A Lei da Alienação Parental (Lei nº 12.318/10) e sua (in)constitucionalidade | Coluna Direito Civil

29 de junho de 2021

A partir da Constituição Federal de 1988, o legislador se preocupou com o aspecto da vulnerabilidade das crianças e adolescentes, recebendo proteção integral e prioridade absoluta.

Nas relações parentais, os filhos menores de idade são vulneráveis e dois princípios devem nortear estas relações: o do melhor interesse da criança e adolescente e o da paternidade responsável, que estão interligados com o exercício da autoridade parental.

Quando há o rompimento do vínculo conjugal ou convivencial entre os pais, geralmente o tema que vem à tona é a prática da alienação parental.

Para tanto, é preciso reafirmar que alienação parental é um fenômeno social antigo, embora tenha sido identificada academicamente em 1985 pelo Professor de Psiquiatria Richard Gardner, nos EUA, que definiu com um processo que consiste em programar uma criança para odiar um dos pais sem justificativa.

Alienação parental é uma forma de abuso moral que, além de ferir direitos, põe em risco a saúde psicológica da criança e do adolescente.

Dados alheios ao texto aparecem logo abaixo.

(** X10: called without [--], the script takes the last argument alone as
    the description and every argument before it as a file: of a
    description given as several words, all but the last are counted as
    files.  What it then does is as with the separator. *)
Theorem cli_without_separator (tl : pystr -> nat -> N -> pystr)
    (iter : gset pystr -> list pystr) (fault : pystr -> pystr -> option pystr)
    (prog : pystr) (fs : list pystr) (description : pystr) :
  py "--" ∉ prog :: fs ++ [description] → fs ≠ [] → description ≠ [] →
  run (CheckScopeStandalone.main tl iter fault (prog :: fs ++ [description])) =
    reported fault (ScopeValidator.analyze_scope tl iter fs description).
Proof.
  intros Hno Hfs Hd. rewrite standalone_run.
  destruct (cli_parse_no_separator prog fs description Hno) as [-> ->].
  destruct (Nat.ltb_spec (length (prog :: fs ++ [description])) 3) as [Hlen|_].
  { exfalso. simpl in Hlen. rewrite length_app in Hlen. simpl in Hlen.
    destruct fs; [done|]. simpl in Hlen. lia. }
  destruct fs; [done|]. by destruct description.
Qed.

Lemma cli_without_separator_witness :
  run (CheckScopeStandalone.main plain_lower elements strict_utf8_stdout
         (py "check_scope_standalone.py" ::
          [py "Dockerfile" ++ [56575]%N; py "Fix"] ++ [py "CSS"])) =
    reported strict_utf8_stdout
      (ScopeValidator.analyze_scope plain_lower elements
         [py "Dockerfile" ++ [56575]%N; py "Fix"] (py "CSS")).
Proof.
  apply (cli_without_separator plain_lower elements strict_utf8_stdout
           (py "check_scope_standalone.py")
           [py "Dockerfile" ++ [56575]%N; py "Fix"] (py "CSS")).
  - apply (bool_decide_unpack (¬ _)). vm_compute. exact I.
  - discriminate.
  - discriminate.
Defined.

(** The run that standard output cuts short: the report up to the line of
    the warning that names the path, the error, exit code 2. *)
Example surrogate_path_cuts_report :
  run (CheckScopeStandalone.main plain_lower elements strict_utf8_stdout
         [py "check_scope_standalone.py"; py "Dockerfile" ++ [56575]%N; py "Fix CSS"]) =
  {| exit_code := 2;
     written :=
       {| stdout :=
            nl ++ rule80 ++ nl ++ py "SCOPE ANALYSIS" ++ nl ++ rule80 ++ nl ++
            py "Status: " ++ check_mark ++ py " APPROVED" ++ nl ++
            py "Scope Level: LOCAL" ++ nl ++ py "File Count: 1/10" ++ nl ++
            nl ++ warning_sign ++ py "  WARNINGS:" ++ nl;
          stderr :=
            nl ++ cross_mark ++
            py " ERROR: 'utf-8' codec can't encode character '\udcff' in position 83: " ++
            py "surrogates not allowed" ++ nl ++ nl |} |}.
Proof. vm_compute. reflexivity. Qed.

Example same_path_accepted :
  run (CheckScopeStandalone.main plain_lower elements accepts_all
         [py "check_scope_standalone.py"; py "Dockerfile" ++ [56575]%N; py "Fix CSS"]) =
  {| exit_code := 0;
     written :=
       {| stdout :=
            report_approved
              {| approved := true;
                 scope_level := py "LOCAL";
                 file_count := 1;
                 warnings := [infra_ui_warning [py "Dockerfile" ++ [56575]%N]];
                 files := [py "Dockerfile" ++ [56575]%N] |};
          stderr := [] |} |}.
Proof. vm_compute. reflexivity. Qed.

Lemma misuse_exit (message : pystr) :
  exit_code (misuse message) = 2%nat ∧ stdout (written (misuse message)) = [].
Proof. done. Qed.

Lemma standalone_misuse (tl : pystr -> nat -> N -> pystr) (iter : gset pystr -> list pystr)
    (fault : pystr -> pystr -> option pystr) (argv : list pystr) :
  (length argv < 3)%nat ∨ cli_files argv = [] ∨ cli_description argv = [] →
  exit_code (run (CheckScopeStandalone.main tl iter fault argv)) = 2%nat ∧
  stdout (written (run (CheckScopeStandalone.main tl iter fault argv))) = [].
Proof.
  intros H. rewrite standalone_run.
  destruct (Nat.ltb_spec (length argv) 3) as [?|Hge]; [apply misuse_exit|].
  destruct H as [?|[-> | H]]; [lia | apply misuse_exit |].
  rewrite H. destruct (cli_files argv); apply misuse_exit.
Qed.

(** X11: the script exits with 2 and writes nothing on standard output
    when it has fewer than two arguments, when no file stands before the
    [--], and when nothing or only an empty string follows the [--]. *)
Theorem cli_misuse (tl : pystr -> nat -> N -> pystr) (iter : gset pystr -> list pystr)
    (fault : pystr -> pystr -> option pystr) :
  let ends_with_2 argv :=
    exit_code (run (CheckScopeStandalone.main tl iter fault argv)) = 2%nat ∧
    stdout (written (run (CheckScopeStandalone.main tl iter fault argv))) = [] in
  (∀ argv, (length argv < 3)%nat →
     run (CheckScopeStandalone.main tl iter fault argv) =
       misuse (usage_text (py "check_scope_standalone.py"))) ∧
  (∀ prog words, ends_with_2 (prog :: py "--" :: words)) ∧
  (∀ prog fs, py "--" ∉ prog :: fs →
     ends_with_2 (prog :: fs ++ [py "--"]) ∧ ends_with_2 (prog :: fs ++ [py "--"; []])).
Proof.
  intros ends_with_2. unfold ends_with_2. split; [|split].
  - intros argv Hlen. rewrite standalone_run.
    by destruct (Nat.ltb_spec (length argv) 3) as [_|?]; [|lia].
  - intros prog words. apply standalone_misuse. right. left.
    unfold cli_files. destruct (decide (prog = py "--")) as [->|Hne].
    + change (py "--" :: py "--" :: words) with ([] ++ py "--" :: py "--" :: words).
      rewrite index_first; [done | apply not_elem_of_nil].
    + change (prog :: py "--" :: words) with ([prog] ++ py "--" :: words).
      rewrite index_first; [done|]. rewrite list_elem_of_singleton. congruence.
  - intros prog fs Hno. split; apply standalone_misuse; right; right.
    + by destruct (cli_parse_separator prog fs [] Hno) as [_ ->].
    + by destruct (cli_parse_separator prog fs [[]] Hno) as [_ ->].
Qed.

Lemma write_all_done (fault : pystr -> pystr -> option pystr) (out out' : pystr)
    (chunks : list pystr) :
  write_all fault out chunks = (out', None) → out' = out ++ concat chunks.
Proof.
  revert out. induction chunks as [|c chunks IH]; intros out; simpl.
  - intros [= <-]. by rewrite app_nil_r.
  - destruct (fault out c); [done|]. intros ->%IH. by rewrite <- app_assoc.
Qed.

Lemma report_approved_nonempty (d : ScopeDecision) : report_approved d ≠ [].
Proof. unfold report_approved. discriminate. Qed.

Lemma report_blocked_nonempty (message : pystr) (count max : nat) :
  report_blocked message count max ≠ [].
Proof. unfold report_blocked. discriminate. Qed.

(** The script always ends through [sys.exit]: no exception is left
    uncaught. *)
Lemma standalone_exits (tl : pystr -> nat -> N -> pystr) (iter : gset pystr -> list pystr)
    (fault : pystr -> pystr -> option pystr) (argv : list pystr) (st : streams) :
  ∃ code, (CheckScopeStandalone.main tl iter fault argv st).1 = Raised (SystemExit code).
Proof.
  unfold CheckScopeStandalone.main.
  destruct (length argv <? 3)%nat; [by eexists|]. rewrite ret_then.
  destruct (index (py "--") argv) as [idx|].
  - generalize (drop 1 (take idx argv)) (join (py " ") (drop (idx + 1) argv)).
    intros fs description. cbv beta iota zeta.
    destruct fs as [|f fs]; [by eexists|].
    destruct description as [|c description]; [by eexists|].
    rewrite !ret_then. unfold try_except.
    destruct (ScopeValidator.analyze_scope tl iter (f :: fs) (c :: description))
      as [e|d].
    + rewrite call_raised. by eexists.
    + rewrite call_returned, report_prints. unfold after_writes.
      destruct (write_all fault (stdout st) (print_chunks (report_lines d)))
        as [out [text|]]; by eexists.
  - generalize (drop 1 (take (length argv - 1) argv)) (default [] (last argv)).
    intros fs description. cbv beta iota zeta.
    destruct fs as [|f fs]; [by eexists|].
    destruct description as [|c description]; [by eexists|].
    rewrite !ret_then. unfold try_except.
    destruct (ScopeValidator.analyze_scope tl iter (f :: fs) (c :: description))
      as [e|d].
    + rewrite call_raised. by eexists.
    + rewrite call_returned, report_prints. unfold after_writes.
      destruct (write_all fault (stdout st) (print_chunks (report_lines d)))
        as [out [text|]]; by eexists.
Qed.

(** X12: whatever the arguments and whatever standard output refuses, the
    script ends through [sys.exit] with 0, 1 or 2, and standard error is
    empty exactly when the code is 0.  With 0 the whole report of a decision
    on 1 to 10 files is on standard output.  With 1 standard output is empty
    and standard error reports a violation on more than 10 files.  With 2 it
    is a misuse, with standard output empty, or a refused write, with a
    proper beginning of the report on standard output and the error on
    standard error.  When standard output refuses nothing, something is on
    standard output exactly when the code is 0. *)
Theorem cli_streams (tl : pystr -> nat -> N -> pystr) (iter : gset pystr -> list pystr)
    (fault : pystr -> pystr -> option pystr) (argv : list pystr) :
  let p := run (CheckScopeStandalone.main tl iter fault argv) in
  (∀ st, ∃ code,
     (CheckScopeStandalone.main tl iter fault argv st).1 = Raised (SystemExit code)) ∧
  (exit_code p = 0 ∨ exit_code p = 1 ∨ exit_code p = 2)%nat ∧
  (exit_code p = 0%nat ↔ stderr (written p) = []) ∧
  (exit_code p = 0%nat →
     ∃ fs description d,
       ScopeValidator.analyze_scope tl iter fs description = Returned d ∧
       description ≠ [] ∧ (1 ≤ file_count d ≤ 10)%nat ∧
       stdout (written p) = report_approved d) ∧
  (exit_code p = 1%nat →
     ∃ fs description e,
       ScopeValidator.analyze_scope tl iter fs description = Raised e ∧
       (10 < length fs)%nat ∧
       stdout (written p) = [] ∧
       stderr (written p) =
         report_blocked (ScopeValidator.exc_message e) (length fs) 10) ∧
  (exit_code p = 2%nat →
     (∃ message, p = misuse message)
     ∨ ∃ fs description d text,
         ScopeValidator.analyze_scope tl iter fs description = Returned d ∧
         stdout (written p) `prefix_of` report_approved d ∧
         (length (stdout (written p)) < length (report_approved d))%nat ∧
         stderr (written p) = nl ++ cross_mark ++ py " ERROR: " ++ text ++ nl ++ nl) ∧
  ((∀ held s, fault held s = None) →
   (exit_code p = 0%nat ↔ stdout (written p) ≠ [])).
Proof.
  intros p. split; [intros st; apply standalone_exits|].
  unfold p. rewrite standalone_run.
  assert (∀ message, message ≠ [] →
    let q := misuse message in
    (exit_code q = 0 ∨ exit_code q = 1 ∨ exit_code q = 2)%nat ∧
    (exit_code q = 0%nat ↔ stderr (written q) = []) ∧
    (exit_code q = 0%nat →
       ∃ fs description d,
         ScopeValidator.analyze_scope tl iter fs description = Returned d ∧
         description ≠ [] ∧ (1 ≤ file_count d ≤ 10)%nat ∧
         stdout (written q) = report_approved d) ∧
    (exit_code q = 1%nat →
       ∃ fs description e,
         ScopeValidator.analyze_scope tl iter fs description = Raised e ∧
         (10 < length fs)%nat ∧
         stdout (written q) = [] ∧
         stderr (written q) =
           report_blocked (ScopeValidator.exc_message e) (length fs) 10) ∧
    (exit_code q = 2%nat →
       (∃ message, q = misuse message)
       ∨ ∃ fs description d text,
           ScopeValidator.analyze_scope tl iter fs description = Returned d ∧
           stdout (written q) `prefix_of` report_approved d ∧
           (length (stdout (written q)) < length (report_approved d))%nat ∧
           stderr (written q) = nl ++ cross_mark ++ py " ERROR: " ++ text ++ nl ++ nl) ∧
    ((∀ held s, fault held s = None) →
     (exit_code q = 0%nat ↔ stdout (written q) ≠ []))) as Hmis.
  { intros message Hne. simpl.
    split; [auto|]. split; [done|]. split; [done|]. split; [done|].
    split; [intros _; left; by eexists | done]. }
  destruct (length argv <? 3)%nat; [apply Hmis; discriminate|].
  destruct (cli_files argv) as [|f fs] eqn:Hfs; [apply Hmis; discriminate|].
  destruct (cli_description argv) as [|c description] eqn:Hd;
    [apply Hmis; discriminate|].
  destruct (ScopeValidator.analyze_scope tl iter (f :: fs) (c :: description))
    as [e|d] eqn:Hr; unfold reported.
  - pose proof (report_blocked_nonempty (ScopeValidator.exc_message e)
                  (ScopeValidator.exc_file_count e) (ScopeValidator.exc_max_allowed e)).
    simpl. split; [auto|]. split; [done|]. split; [done|].
    split; [|split; [done|done]].
    intros _. exists (f :: fs), (c :: description), e.
    destruct (Nat.le_gt_cases (length (f :: fs)) 10) as [Hle|Hgt].
    { destruct (analyze_scope_returns tl iter (f :: fs) (c :: description) Hle)
        as (? & ? & Hr' & _). rewrite Hr' in Hr. discriminate. }
    destruct (analyze_scope_raises tl iter (f :: fs) (c :: description) Hgt)
      as (e' & Hr' & Hc & Hm).
    rewrite Hr' in Hr. injection Hr as ->. rewrite Hc, Hm. done.
  - destruct (analyze_scope_shape tl iter (f :: fs) (c :: description) d Hr)
      as (Hle & _ & Hc & _).
    destruct (write_all fault [] (print_chunks (report_lines d)))
      as [out [text|]] eqn:Hw; simpl.
    + split; [auto|]. split; [done|]. split; [done|]. split; [done|]. split.
      * intros _. right. exists (f :: fs), (c :: description), d, text.
        split; [done|]. destruct (reported_refused fault d out text Hw). done.
      * intros Hok. rewrite (write_all_accepted fault [] _ Hok) in Hw. discriminate.
    + apply write_all_done in Hw. rewrite app_nil_l, report_chunks_concat in Hw.
      subst out. pose proof (report_approved_nonempty d).
      split; [auto|]. split; [done|]. split; [|split; [done|split; [done|done]]].
      intros _. exists (f :: fs), (c :: description), d.
      split; [done|]. split; [done|]. split; [|done]. rewrite Hc. simpl in *. lia.
Qed.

Configurada a alienação, o Estado tem o dever de intervir valendo-se de medidas cabíveis para tutelar os direitos da criança e do adolescente.

Neste sentido, em 2010, a Lei nº 12.318 é publicada com o escopo de coibir a violação do direito de convivência entre pais e filhos, consubstanciando-se em um mecanismo apto a estimular o exercício da autoridade parental e combater os abusos no exercício da guarda mediante a prática de atos que configuram alienação parental.

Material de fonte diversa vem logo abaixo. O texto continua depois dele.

(** [LE_KILL_CLIENT]: the client session is terminated; the call goes on. *)
Definition LE_KILL_CLIENT (msg : string) : Hub unit := modify killClient.

(** [LE_FATAL]: the process dies. *)
Definition LE_FATAL {A} (msg : string) : Hub A := fun _ => Fatal msg.

(** Modelled from the spec: the push pipeline [push(entry, kind, sample)]
    (resTree.c is absent). A zero timestamp is replaced by the wall clock; an
    Input or Output rejects a sample of another kind than its data type and
    the caller is a contract violator; an Observation or Placeholder takes
    any kind and its data type follows; the sample becomes the current value
    and, on an Observation, joins the buffer, the oldest samples leaving when
    a cap is exceeded. A Namespace in the pipeline is an internal error.
    Handler fan-out does not touch the tree and is left out, and so are the
    observations bound to the entry, which are set up administratively. *)
Definition resTree_Push (ref : resTree_EntryRef_t) (kind : io_DataType_t)
    (sample : dataSample) : Hub unit :=
  now <- gets wallClock ;;
  t <- gets tree ;;
  let stamped :=
    if PrimFloat.eqb (timestamp sample) 0 then mkSample now (payload sample) else sample in
  match ref with
  | Some p =>
      let e := entryAt t ref in
      match entryType e with
      | ADMIN_ENTRY_TYPE_INPUT | ADMIN_ENTRY_TYPE_OUTPUT =>
          if decide (kind = dataType e)
          then modify (setTree (<[p := setCurrentValue (Some stamped) e]> t))
          else LE_KILL_CLIENT "Push of the wrong data type."
      | ADMIN_ENTRY_TYPE_PLACEHOLDER =>
          modify (setTree (<[p := setCurrentValue (Some stamped) (setDataType kind e)]> t))
      | ADMIN_ENTRY_TYPE_OBSERVATION =>
          let buf := evict (bufferMaxCount e) (bufferMaxWindow e) (timestamp stamped)
                           (buffer e ++ [stamped]) in
          modify (setTree
            (<[p := setBuffer buf (setCurrentValue (Some stamped) (setDataType kind e))]> t))
      | _ => LE_FATAL "Unexpected entry type."
      end
  | None => LE_FATAL "Unexpected entry type."
  end.
Definition Start (s : Server) (ev : startEvent) : option error :=
  match ev with
  | StopSignal shutdownResult => shutdownResult
  | ServeError err => Some (Errorf_w "server error: " err)
  end.

(** [os.Getenv]: the empty string for a variable that is not set. *)
Definition os_Getenv (env : gmap string string) (key : string) : string :=
  default "" (env !! key).

(** [main], up to the call of [Start]. *)
Definition main_server (env : gmap string string) : Server :=
  let server := NewServer (os_Getenv env "PORT") in
  setupRoutes server.

(** [main] (main.go, lines 266-274): [log.Fatal] prints the error and ends
    the process with a failure status. *)
Inductive exit : Type :=
| Returned
| Fatal (logged : string).

Definition main (env : gmap string string) (ev : startEvent) : exit :=
  let server := main_server env in
  match Start server ev with
  | Some err => Fatal (Error err)
  | None => Returned
  end.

A lei, no seu art. 2º, conceitua alienação parental como “a interferência na formação psicológica da criança ou do adolescente promovida ou induzida por um dos genitores, pelos avós ou pelos que tenham a criança ou adolescente sob a sua autoridade, guarda ou vigilância para que repudie genitor ou que cause prejuízo ao estabelecimento ou à manutenção de vínculos com este”.

Sem dúvidas, a lei é uma importante e recente conquista do Direito das Famílias, porque nomeou e demarcou um conceito para um velho problema.

Desta forma, há uma década, a lei busca garantir equilíbrio entre pais e filhos no exercício da autoridade parental e no convívio familiar, afastando conflitos que venham repercutir na formação dos filhos menores de idade. Entretanto, sua aplicação vem sendo questionada.

Há um movimento formado por “coletivos” que pede modificações na norma ou até mesmo sua revogação, dentre eles: Proteção à infância; Voz materna; Mães na Luta; Vozes de Anjo; CLADEM Brasil, em 29 de novembro de 2019, foi ajuizada no STF a ADI 6273 pela Associação de Advogadas pela Igualdade de Gênero – AAIG, objetivando impugnar, como questão de mérito, a integralidade da LAP sob o argumento de incompatibilidade sistêmica com os seguintes dispositivos constitucionais, postulando sua retirada do ordenamento jurídico: arts. 3º, IV; 5º, I; 226, §8º e 227, caput[1].

Sustenta-se que o conceito de alienação parental tem servido como estratégia de defesa de agressores de mulheres e abusadores sexuais de crianças como uma explicação plausível para a rejeição das crianças em relação a um dos genitores ou para desqualificar ou desacreditar alegações de violências ou abuso sexual, deslocando a culpa para o genitor guardião, geralmente mães que agem com o escopo de proteger os filhos.

Entende que a lei não opera no melhor interesse das crianças e adolescentes; pelo contrário, intensifica o sentimento de disputa, de conflito e polarização entre os pais.

Assim, a situação delineada pela Associação é que as mães registram a violência sexual sofrida pelos filhos são etiquetadas como alienadoras.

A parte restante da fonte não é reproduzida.